Fox News - Fair & Balanced
Search Site

Wednesday, April 7, 2010 as of 11:14 AM ET


Lee Ross

Supreme Court


Pitcher Dazzles in Nationals Debut

June 8, 2010 - 11:40 PM | by: Lee Ross

This was a night of anticipation Washington sports fans haven’t experienced since they were kids on Christmas Eve. And just like a seven-year-old waking up the next day to discover a load of presents under the tree, Washington Nationals fans were treated to pitcher Stephen Strasburg’s opening performance, an exhibition of skill and accomplishment unrivaled in the history of his team, a masterpiece 14-strikeout victory over the Pittsburgh Pirates.

Strasburg managed not only to live up to the hype that’s surrounded him since the Nationals drafted the 21-year-old in 2009, but far exceeded even reasonable expectations of success in his career debut. His 14 strikeouts, accomplished in only seven innings pitched, established a team record and marked an opening chapter to a big league career that so many believe will ultimately end with immortality in Cooperstown.

The roars and cheers that emanated from the banks of the Anacostia River Tuesday night were unlike any Nats Park had heard before. With luck, chants of “STE-PHEN STRAS-BURG, STE-PHEN STRAS-BURG” will reverberate in DC for the next two decades.

Expectations are nothing new in sports or for a top draft choice. But no one else in this sport has ever been under the microscopic scrutiny Strasburg has faced since he signed a record contract fitting for someone from whom so much is expected. His legend grew with sublime performances in college at San Diego State and a handful of starts the past couple of months in the minor leagues. Strasburg was untested in the big leagues, where it matters, until tonight.

WoW! What a performance!

More than two hours before the opening pitch, fans lined up in the overhang surrounding the Nationals right field bullpen awaiting Strasburg’s initial appearance for his pre-game warm-ups. His every move closely examined, raucous ovations for the most mundane of actions were the norm. Applause for a successful leg stretch; cheers for removing his pull-over jacket; and sheer euphoria from the masses for taking the mound to start the game.

Every pitch that first inning was cause for jeers (balls) or thunderous applause (strikes) without a single Pirate reaching base.

Until tonight, Nationals third baseman Ryan Zimmerman was the fan favorite. He’s an all-star with an award winning glove. His first inning home run was a bonus thrill for fans who were otherwise taking a breather before Strasburg returned to the mound in the second inning.

Normally fans rush the concession stands and restrooms when the home team is in the field. Not so tonight. Missing a Zimmerman home run or big scores by fellow Nationals Adam Dunn and Josh Willingham was excusable so long as you were back at your seat to watch “Jesus” pitch.
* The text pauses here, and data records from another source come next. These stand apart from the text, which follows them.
(** * Spreadsheet import of the business-management backend

    A shallow embedding of the Excel import code:
    - [ImportService] in [backend/src/services/import.service.js]
      ([importWorkersFromExcel], [parseExcelDate], [importProductsFromExcel]);
    - the older duplicate [importWorkers] of
      [backend/src/controllers/worker.controller.js].

    Modelling conventions.
    - A worksheet read with [sheet_to_json (header: 1)] is a [list (list cell)].
    - Text is held in its UTF-8 encoding.  White space and letter case are
      those of Unicode, as the engine has them, and the length of a text
      counts UTF-16 code units.
    - Numeric cells hold whole numbers ([Z]); on them the double arithmetic
      of the source is exact.  Numbers produced by [parseFloat] are exact
      rationals with the overflow and underflow of doubles.
    - A [Date] is its time value in milliseconds, or the invalid date.
    - [Date.parse] on text is implementation-defined outside the ISO format
      and is a parameter of the development, as is the clock. *)

From Stdlib Require Import ZArith QArith String Ascii List DecimalString DecimalNat Lia Bool.
From stdpp Require Import base list.
Import ListNotations.

#[local] Open Scope string_scope.
#[local] Open Scope nat_scope.

(** ** JavaScript values *)

Module Js.

(** *** Strings

    Text is held in its UTF-8 encoding: a character of the basic plane takes
    one to three bytes, any other character four. *)

Definition is_digit (a : ascii) : bool :=
  let n := nat_of_ascii a in (48 <=? n) && (n <=? 57).

Definition digit_val (a : ascii) : Z := Z.of_nat (nat_of_ascii a) - 48.

#[local] Open Scope N_scope.

(** The payload of a byte that continues a character. *)
Definition continuation (a : ascii) : option N :=
  let n := N_of_ascii a in
  if (128 <=? n) && (n <? 192) then Some (n - 128) else None.

(** The character at the head of [s]: its code point and the number of
    bytes that continue it.  [None] when no character starts there. *)
Definition code_point (s : string) : option (N * nat) :=
  match s with
  | String a t =>
      let x := N_of_ascii a in
      if x <? 128 then Some (x, 0%nat)
      else if (194 <=? x) && (x <? 224) then
        match t with
        | String b _ =>
            match continuation b with
            | Some y => Some ((x - 192) * 64 + y, 1%nat)
            | None => None
            end
        | _ => None
        end
      else if (224 <=? x) && (x <? 240) then
        match t with
        | String b (String c _) =>
            match continuation b, continuation c with
            | Some y, Some z => Some ((x - 224) * 4096 + y * 64 + z, 2%nat)
            | _, _ => None
            end
        | _ => None
        end
      else if (240 <=? x) && (x <? 245) then
        match t with
        | String b (String c (String d _)) =>
            match continuation b, continuation c, continuation d with
            | Some y, Some z, Some v =>
                Some ((x - 240) * 262144 + y * 4096 + z * 64 + v, 3%nat)
            | _, _, _ => None
            end
        | _ => None
        end
      else None
  | EmptyString => None
  end.

(** The bytes of a character. *)
Definition encode (cp : N) : string :=
  if cp <? 128 then String (ascii_of_N cp) ""
  else if cp <? 2048 then
    String (ascii_of_N (192 + cp / 64)) (String (ascii_of_N (128 + cp mod 64)) "")
  else if cp <? 65536 then
    String (ascii_of_N (224 + cp / 4096))
      (String (ascii_of_N (128 + (cp / 64) mod 64))
         (String (ascii_of_N (128 + cp mod 64)) ""))
  else
    String (ascii_of_N (240 + cp / 262144))
      (String (ascii_of_N (128 + (cp / 4096) mod 64))
         (String (ascii_of_N (128 + (cp / 64) mod 64))
            (String (ascii_of_N (128 + cp mod 64)) ""))).

Fixpoint encode_all (l : list N) : string :=
  match l with
  | [] => ""
  | cp :: rest => encode cp ++ encode_all rest
  end.

(** White space of [\s], of [trim] and of the number parsers: tab to
    carriage return, the space, the no-break space, the space separators
    of Unicode, the line and paragraph separators and the byte order
    mark. *)
Definition is_white (cp : N) : bool :=
  ((9 <=? cp) && (cp <=? 13)) || (cp =? 32) || (cp =? 160) || (cp =? 5760)
  || ((8192 <=? cp) && (cp <=? 8202)) || (cp =? 8232) || (cp =? 8233) || (cp =? 8239)
  || (cp =? 8287) || (cp =? 12288) || (cp =? 65279).

#[local] Close Scope N_scope.

(** The number of bytes of the white-space character at the head of [s],
    0 when there is none. *)
Definition space_width (s : string) : nat :=
  match code_point s with
  | Some (cp, w) => if is_white cp then S w else 0
  | None => 0
  end.

(** [s] without the white space at its head; [k] bytes of a white-space
    character are still to be passed. *)
Fixpoint skip_spaces (k : nat) (s : string) : string :=
  match s with
  | EmptyString => EmptyString
  | String a t =>
      match k with
      | S k' => skip_spaces k' t
      | O =>
          match space_width s with
          | O => s
          | S w => skip_spaces w t
          end
      end
  end.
The nickname, given to Strasburg during spring training, wasn’t intended as blasphemous, but rather offered as one veteran player’s honest assessment of Strasburg’s spectacular skills. As in when people see him pitch for the first time the common reaction from stunned players and fans alike is, “Jeeez-us!”

A stadium full of people—and probably thousands more who were elsewhere–will claim with no hesitation that they saw the second coming of, if not Jesus Christ, then perhaps Walter Johnson, who has for nearly a century easily held title to the best pitcher in Washington baseball history.

A fourth-inning Pirates home run was but a minor blip on Strasburg’s pitching line. He struck out each batter he faced in the sixth inning with pitches still reaching 99 miles per hour. Then he did the trick again in the seventh. It would not surprise me that at this exact moment scientists at the U.S. Geologic Survey saw a tremor on the Richter scale for the corner of South Capitol and N Street in Southeast Washington.

With two strikes on his penultimate batter, Strasburg’s name reverberated throughout the stadium. It was a sound blandly familiar in other baseball towns where ballplayers are routinely worshiped like a mythological deities, but never before heard in this new baseball cathedral. The chant remained for Strasburg’s final vanquished foe—his 14th strikeout. No other Nationals pitcher has been so dominating in the club’s five year history.

With a performance like this, Strasburg’s parishioners will undoubtedly expect him to replicate this performance again and again. If he is as God-like as his fans hope there will be many more outings of pure brilliance. But tonight’s show will be unlike any other.